EV manufacturer Tesla’s stock has started to tank after a pessimistic assessment from a JP Morgan analyst. This is a car site, so I won’t bore you with the technicalities, but essentially someone who makes a living predicting share prices has predicted that a Tesla share will be valued at around $145 in December 2026.
This is a pretty significant drop from the $360 or so price a Tesla share demanded before this news broke. At the time of writing, the price has sunk by close to $13 per share, or a roughly 3.5% dip. Suggesting investors are taking this prediction pretty seriously.
But is Brian Brinkman — the analyst whose portrait is likely pinned to Elon Musk’s dart board at the moment — likely to be correct? Wall Street on the whole seems to have differing opinions, though none are as pessimistic as Brinkman’s.
We may not be stock experts at AutoNotion, but we do write about EVs a lot. So here’s our take on the situation.
Musk may have known Tesla was on shaky ground
Recent months have been objectively rough for Tesla. BYD overtook it as the world’s largest EV manufacturer again. Musk’s company lost a major lawsuit in California and had to rename its “Autopilot” self driving system. It’s also lost a tremendous share of the lucrative Chinese market, and the price war there suggests it’s not getting that back any time soon.
All of this might explain Tesla’s pivot away from EVs at the start of 2026. Musk dropped the high-performance Model S and the Model X SUV from its lineup. Going from “S3XY” to 3Y.
The decision to drop the S and X apparently freed up manufacturing space for the company’s “Optimus” robot. Musk sees the robot as revolutionary, taking over many manual jobs and sending the costs of goods through the floor, while also acting as a domestic servant to anyone who can drop around $30,000 on one. There may be a bit of an issue with this plan though.
The EV market is suspicious, but I still believe the butler did it
On the face of things, Musk made a smart move. The Model 3 and Model Y are Tesla’s bread and butter, so ditching showy fringe vehicles like the Model S does streamline things. The EV market is not the one Tesla dominated a few years ago either.

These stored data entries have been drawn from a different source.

Fixpoint answers (p : Plan.Op) (arg : option binding) (rows : list binding) {struct p} : Prop :=
  let row := default ∅ arg in
  match p with
  | Plan.Nothing => rows = [∅]
  | Plan.Argument => exists b, arg = Some b /\ rows = [b]
  | Plan.AllNodesScan v => exists ns, node_list (fun _ => True) ns /\ rows = node_rows v ns
  | Plan.NodeByLabelScan v label => exists ns, node_list (labelled label) ns /\ rows = node_rows v ns
  | Plan.NodeByProperty v label key e => exists val ns,
      evaluates s (eval e row) val /\ value_ok val /\
      node_list (fun r => labelled label r /\ holds key (normalize val) r) ns /\ rows = node_rows v ns
  | Plan.NodeByPropertyRange v label key lo up li ui pre => exists l k pv lov upv ns,
      fwd T (DLabel, label) = Some l /\ fwd T (DKey, key) = Some k /\
      evaluates s (eval_opt pre row) pv /\ evaluates s (eval_opt lo row) lov /\ evaluates s (eval_opt up row) upv /\
      (forall w, pv = Some w -> exists t, w = VStr t) /\
      range_nodes l k (range_of pv lov upv li ui) ns /\ rows = node_rows v ns
  | Plan.RelByProperty rel from to_ dir typ key e => exists val es rss,
      evaluates s (eval e row) val /\ value_ok val /\ edge_list typ key (normalize val) es /\
      Forall2 (fun e rs => run (rel_rows rel from to_ dir e) s = (Ok rs, s)) es rss /\ rows = mjoin rss
  | Plan.Expand i from rel to_ types dir varLength minHops maxHops toBound toUnused relUnused => exists ins rss,
      answers i arg ins /\ rows = mjoin rss /\
      if (varLength : bool) then
        Forall2 (gathered (var_emits s rel to_ toBound)
          (var_gathers s from dir (any_type types) (type_ids types) minHops maxHops) (fun _ => False)) ins rss
      else
        Forall2 (gathered (expand_emits s rel to_ toBound toUnused relUnused)
          (expand_gathers s from dir (any_type types) (type_ids types)) (fun _ => False)) ins rss
  | Plan.ShortestPath i from to_ pathVar relVar types dir minHops maxHops all => exists ins rss,
      answers i arg ins /\ rows = mjoin rss /\
      Forall2 (gathered (path_emits s pathVar relVar)
        (path_gathers s from to_ (path_spec (if any_type types then None else Some (type_ids types)) dir minHops maxHops all))
        (path_skips from to_)) ins rss
  | Plan.Filter i pred => exists ins vs, answers i arg ins /\
      Forall2 (fun b v => evaluates s (eval pred b) v) ins vs /\
      rows = (filter (fun bv => truthy bv.2 = true) (zip ins vs)).*1
  | Plan.Project i items distinct => exists ins outs, answers i arg ins /\
      Forall2 (fun b out => evaluates s (project_row items b) out) ins outs /\
      rows = (if (distinct : bool) then dedup (fun b => rowKey b items) ∅ outs else outs)
  | Plan.Aggregate i gk aggs _ => exists ins specs gs, answers i arg ins /\ parseAggFuncs aggs = Ok specs /\
      places s gk specs (empty_groups gk specs) ins gs /\ rows = output gk aggs specs gs
  | Plan.Sort i keys => exists ins, answers i arg ins /\ sorted_by keys ins rows
  | Plan.Skip i count => exists ins n, answers i arg ins /\ evaluates s (evalCount count) n /\ rows = drop (Z.to_nat n) ins
  | Plan.Limit i count => exists ins n, answers i arg ins /\ evaluates s (evalCount count) n /\ rows = take (Z.to_nat n) ins
  | Plan.CartesianProduct l r => exists ls rs, answers l arg ls /\ answers r arg rs /\ rows = products ls rs
  | Plan.Unwind i e alias => exists ins ls, answers i arg ins /\
      Forall2 (fun b l => exists v, evaluates s (eval e b) v /\ listed v l) ins ls /\
      rows = mjoin (zip_with (unwinds alias) ins ls)
  | Plan.Apply outer inner => exists outs rss, answers outer arg outs /\
      Forall2 (fun b rs => answers inner (Some b) rs) outs rss /\ rows = mjoin (zip_with (applied [] true) outs rss)
  | Plan.OuterApply outer inner vars => exists outs rss, answers outer arg outs /\
      Forall2 (fun b rs => answers inner (Some b) rs) outs rss /\ rows = mjoin (zip_with (applied vars false) outs rss)
  | Plan.Union parts columns all => exists rss,
      (fix parts_answer (parts : list Plan.Op) (rss : list (list binding)) : Prop :=
         match parts, rss with
         | [], [] => True
         | p :: parts', rs :: rss' => answers p arg rs /\ parts_answer parts' rss'
         | _, _ => False
         end) parts rss /\
      rows = (if (all : bool) then mjoin rss else dedup (fun b => unionKey b columns) ∅ (mjoin rss))
  | Plan.Create _ _ | Plan.Merge _ _ _ _ | Plan.SetItems _ _ | Plan.Remove _ _ | Plan.Delete _ _ _
  | Plan.CreateIndex _ _ _ _ | Plan.DropIndex _ _ | Plan.ShowIndexes
  | Plan.CreateConstraint _ _ _ | Plan.DropConstraint _ _ | Plan.ShowConstraints => False
  end.
(** ** Reading the catalog and the records *)
Context (HT : Rep T s) (Hc : consistent T).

It’s heavily saturated, with every major manufacturer having dipped its toes in the pool. Some are even doing u-turns and either re-assessing their entire EV strategy or bringing back big thirsty V8s.
Government subsidies are also gone for the most part, leading to a plateau in EV sales. Chinese manufacturers like BYD are dominating both the Asian and European markets, undercutting western manufacturers like Tesla, Volkswagen, and Ford.
So diversifying is smart. The problem is Optimus looks as much pie in the sky as Musk’s Mars colony at the moment. Robotics has come a long way, I’ve been up close to a Boston Dynamics Atlas (the large humanoid robot currently working in Hyundai’s factories) and it is impressive. Though it’s also slow and limited to basic tasks that have been highly trained.
There’s a huge gulf between training a robot to go to a specific spot in a factory, find a specific part, scan a QR code to confirm it, then bring that part to a human who does the actual work, and what Musk claims Optimus can do. You can’t currently shove any humanoid robot into a random apartment and get it to do the dishes. It would get confused.
Yes, Musk did show Optimus off at that weird Blade Runner-style launch for the Cybercab. But those were as much of a facade as that guy he crammed into a lycra jumpsuit for the original Optimus “unveiling.” All of the robots at that event were controlled by humans, right down to the conversations they were having.
Plus, recent reports suggest the Cybercab itself may be in trouble. Which would mean Tesla’s other big bet for the future was off.
The automotive industry in general isn’t in a great spot. And Tesla could well be one of its biggest casualties. So while Elon Musk hasn’t made too many friends in recent years, I’d advise against taking that JP Morgan assessment with a pinch of salt.